Trans Activists to Be Honored With Monument Near Stonewall

Trans Activists to Be Honored With Monument Near Stonewall

Marsha P. Johnson and Sylvia Rivera were pioneers of the LGBTQ rights movement.

rachelkiley

Trans activists Marsha P. Johnson and Sylvia Rivera are set to be honored with a monument in New York City — and it’s about time.

Both women are considered to have been pivotal to the riots that took place at the Stonewall Inn in 1969, essentially the beginning of the modern gay rights movement. (Though some claim Rivera was not present at the actual riots, she was a regular patron at the Stonewall Inn and undoubtedly still an essential figure in LGBTQ history.)

The monument dedicated to them is currently set to be placed down the street, at the Ruth Wittenberg Triangle.

Together, Johnson and Rivera founded the Street Transvestite Action Revolutionaries, a group devoted to helping homeless LGBTQ youth, drag queens, and trans women. They both performed as drag queens themselves, and continued advocating for LGBTQ equality until their deaths — Johnson in 1992 and Rivera in 2002.

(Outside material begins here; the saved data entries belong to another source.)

Lemma input_redirection_reads_the_file_witness :
  let s := SimpleCommand (Some "in.txt") None None ["cat"] BUILTIN_NONE in
  k_files kernel0 !! "in.txt" = Some (File 420 "hello")
  /\ is_Some (p_fds shell0 !! STDIN_FILENO)
  /\ exists o p' k' post,
       execute_nonbuiltin s shell0 kernel0 = (Halt o p', k')
       /\ new_events shell0 p' =
            triplet (Some "in.txt") O_RDONLY None STDIN_FILENO
              (alloc_fd (p_fds shell0)) ++ post
       /\ p_fds p' !! STDIN_FILENO = Some (OFile "in.txt" O_RDONLY)
       /\ k' = kernel0.
Proof.
  intros s.
  assert (k_files kernel0 !! "in.txt" = Some (File 420 "hello")) as Hfile
    by (vm_compute; reflexivity).
  assert (is_Some (p_fds shell0 !! STDIN_FILENO)) as Hopen
    by (vm_compute; eexists; reflexivity).
  split; [exact Hfile|]. split; [exact Hopen|].
  destruct (proj2 (input_redirection_reads_the_file s "in.txt" _ shell0
                     kernel0 eq_refl Hfile eq_refl eq_refl eq_refl))
    as (o & p' & k' & post & Hrun & Hev & Hfd & Hnone).
  exists o, p', k', post. split; [exact Hrun|]. split; [exact Hev|].
  split; [by apply Hfd|]. by apply Hnone.
Defined.

(** ** Programs that are not found *)

(** X14.  execute_command (lines 141-161) never returns.  For a token
    list with a first token: when execvp finds the program and the call
    does not fail, the process goes on as that program, with the whole
    token list as its argument vector; when the program is not found, or
    the call fails for another reason, the first token is handed to
    perror and the process exits with status 1.  For a top-level command
    without redirections whose program is not found, in a run without
    failing calls: the child ends that way, the shell has waited for it
    and goes on with its loop, and no file has changed. *)
Theorem an_unknown_program_is_reported_by_the_child :
  forall s prog args p k,
    tokens s = prog :: args ->
    (exists o p',
       execute_command (tokens s) p k = (Halt o p', k)
       /\ ((prog ∈ k_progs k /\ faulty p k = false
            /\ o = Execed prog (tokens s)
            /\ new_events p p' = [EvExecvp (Some prog) (tokens s) true])
           \/ ((prog ∉ k_progs k \/ faulty p k = true)
               /\ o = Exited 1
               /\ new_events p p' =
                    [EvExecvp (Some prog) (tokens s) false;
                     EvPerror (Some prog); EvExit 1])))
    /\ (prog ∉ k_progs k ->
        builtin s = BUILTIN_NONE ->
        s_in s = None -> s_out s = None -> s_err s = None ->
        no_faults k -> tidy_records k ->
        exists p' k' i,
          dispatch (Leaf s) p k = (Ret CONTINUE p', k')
          /\ k_procs k' !! k_next_pid k = Some i
          /\ pi_end i = Exited 1 /\ pi_reaped i = true
          /\ p_trace (pi_final i) =
               [EvExecvp (Some prog) (tokens s) false;
                EvPerror (Some prog); EvExit 1]
          /\ k_files k' = k_files k).
Proof.
  intros s prog args p k Htok.
  assert (tokens s !! 0%nat = Some prog) as Hfirst by (by rewrite Htok).
  assert (forall q kq,
            prog ∉ k_progs kq \/ faulty q kq = true ->
            execute_command (tokens s) q kq =
              (Halt (Exited 1)
                 (emit (EvExit 1)
                    (emit (EvPerror (Some prog))
                       (emit (EvExecvp (Some prog) (tokens s) false)
                          (tick q)))), kq)) as Hmissing.
  { intros q kq Hno. unfold execute_command, bind, execvp. rewrite Hfirst.
    destruct (faulty q kq); [done|]. destruct Hno as [Hno|?]; [|done].
    by rewrite bool_decide_eq_false_2. }
  split.
  - destruct (faulty p k) eqn:Hfault.
    { rewrite Hmissing by (by right). eexists _, _. split; [reflexivity|].
      right. split; [by right|]. split; [done|]. trace_eq. }
    destruct (decide (prog ∈ k_progs k)) as [Hprog|Hprog].
    + unfold execute_command, bind, execvp.
      rewrite Hfault, Hfirst, bool_decide_eq_true_2 by done.
      eexists _, _. split; [reflexivity|]. left.
      repeat (split; [done|]). trace_eq.
    + rewrite Hmissing by (by left). eexists _, _. split; [reflexivity|].
      right. split; [by left|]. split; [done|]. trace_eq.
  - intros Hno Hb Hin Hout Herr Hk Htidy.
    destruct (simple_command_waits s p k Hb Hk Htidy)
      as (p' & o & cp' & k1 & Hnb & Hrun & _).
    rewrite execute_nonbuiltin_blocks, Hin, Hout, Herr in Hnb.
    cbn [redirect_when] in Hnb. unfold bind at 1 2 3 in Hnb.
    cbn [ret] in Hnb. rewrite Hmissing in Hnb by (by left).
    injection Hnb as <- <- <-.
    unfold dispatch. cbn [execute].
    rewrite (bind_of_Ret _ _ _ _ _ _ _ Hrun).
    eexists _, _, _. split; [reflexivity|]. psimpl.
    split; [apply lookup_insert_eq|]. done.
Qed.
(** ** numpy arrays: shape and C-order buffer *)

Record ndarray (A : Type) := mk_ndarray {
  shape : Z * Z;          (* (rows, columns) *)
  buf : list A            (* row after row *)
}.
Arguments mk_ndarray {A} _ _.
Arguments shape {A} _.
Arguments buf {A} _.

Definition size {A} (a : ndarray A) : Z := fst (shape a) * snd (shape a).

(** The invariant numpy maintains: the buffer holds rows * columns cells. *)
Definition wf_array {A} (a : ndarray A) : Prop :=
  0 <= fst (shape a) /\ 0 <= snd (shape a) /\
  Z.of_nat (length (buf a)) = size a.

(** [np.full(shape, v)]; [np.zeros] and [np.zeros_like] are instances.
    A negative dimension is refused. *)
Definition np_full {A} (sh : Z * Z) (v : A) : result (ndarray A) :=
  if (fst sh <? 0) || (snd sh <? 0)
  then Raise (ValueError "negative dimensions are not allowed")
  else Ok (mk_ndarray sh (replicate (Z.to_nat (fst sh * snd sh)) v)).

Definition np_zeros (sh : Z * Z) : result (ndarray Z) := np_full sh 0.

Definition np_zeros_like {A} (a : ndarray A) : ndarray bool :=
  mk_ndarray (shape a) (replicate (length (buf a)) false).

(** [np.empty((0, 0))] *)
Definition np_empty00 : ndarray Z := mk_ndarray (0, 0) [].

(** Normalisation of one integer index against an axis of length [n]:
    negative indices count from the end, anything else out of range is an
    [IndexError]. *)
Definition norm_index (i n : Z) : result Z :=
  if (0 <=? i) && (i <? n) then Ok i
  else if (- n <=? i) && (i <? 0) then Ok (i + n)
  else Raise IndexError.

(** [a[iy, ix]] *)
Definition getitem2 {A} (a : ndarray A) (iy ix : Z) : result A :=
  do r <- norm_index iy (fst (shape a));
  do c <- norm_index ix (snd (shape a));
  match buf a !! Z.to_nat (r * snd (shape a) + c) with
  | Some v => Ok v
  | None => Raise IndexError
  end.

(** [a[iy, ix] = v] *)
Definition setitem2 {A} (a : ndarray A) (iy ix : Z) (v : A) : result (ndarray A) :=
  do r <- norm_index iy (fst (shape a));
  do c <- norm_index ix (snd (shape a));
  Ok (mk_ndarray (shape a) (<[Z.to_nat (r * snd (shape a) + c) := v]> (buf a))).

(** Normalisation of the slice [start:stop] against an axis of length [n]
    (Python's [slice.indices] with step 1): negative ends count from the
    end, and both ends are clipped to the axis. *)
Definition norm_slice_end (i n : Z) : Z :=
  if i <? 0 then Z.max (i + n) 0 else Z.min i n.

Definition norm_slice (start stop n : Z) : Z * Z :=
  let lo := norm_slice_end start n in
  let hi := norm_slice_end stop n in
  (lo, Z.max lo hi).

(** The cell of [a] at row [r], column [c], for indices already in range. *)
Definition cell {A} (d : A) (a : ndarray A) (r c : Z) : A :=
  nth (Z.to_nat (r * snd (shape a) + c)) (buf a) d.

(** [a[r0:r1, c0:c1].ravel()] *)
Definition slice2_ravel (a : ndarray Z) (r0 r1 c0 c1 : Z) : list Z :=
  let '(rlo, rhi) := norm_slice r0 r1 (fst (shape a)) in
  let '(clo, chi) := norm_slice c0 c1 (snd (shape a)) in
  flat_map (fun r => map (fun c => cell 0 a r c) (zrange clo chi)) (zrange rlo rhi).

(** [a[r0:r1, c0:c1] = b].  The block selected by the slices must have the
    shape of [b]; numpy would otherwise try to broadcast, which only
    succeeds for shapes that [fit_bounds] never produces, so any mismatch
    is reported as the broadcast failure. *)
Definition setslice2 (a : ndarray Z) (r0 r1 c0 c1 : Z) (b : ndarray Z)
  : result (ndarray Z) :=
  let '(rlo, rhi) := norm_slice r0 r1 (fst (shape a)) in
  let '(clo, chi) := norm_slice c0 c1 (snd (shape a)) in
  if (rhi - rlo =? fst (shape b)) && (chi - clo =? snd (shape b)) then
    let w := snd (shape a) in
    Ok (mk_ndarray (shape a)
          (imap (fun i old =>
                   let r := Z.of_nat i / w in
                   let c := Z.of_nat i mod w in
                   if (rlo <=? r) && (r <? rhi) && (clo <=? c) && (c <? chi)
                   then cell old b (r - rlo) (c - clo)
                   else old)
                (buf a)))
  else Raise (ValueError "could not broadcast input array").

Their monument is part of a recent $10 million initiative called She Built NYC, which aims to create a more diversified array of public artworks around the city.

“These representations have historically failed to reflect the multiplicity of people that have contributed to the city throughout history,” a 2018 press release said. Nominations were accepted from the public to decide which figures would be honored through the initiative, and both Johnson and Rivera were among the most highly requested honorees.

Previously, a monument known as the Gay Liberation Monument was erected across from the Stonewall Inn, and featured two standing men and two seated women, made out of bronze but covered in white lacquer.

But many LGBTQ citizens and activists felt the statues were an inappropriate representation of the riots, and of what the true pioneers of the movement looked like. Some even went so far as to paint two of the faces brown in protest back in 2015.

“How many people have died for these two little statues to be put in the park to recognize gay people?” Johnson herself asked after the monument was put in place in 1992.

It is yet to be announced when the new monument will be installed, or who the artist will be.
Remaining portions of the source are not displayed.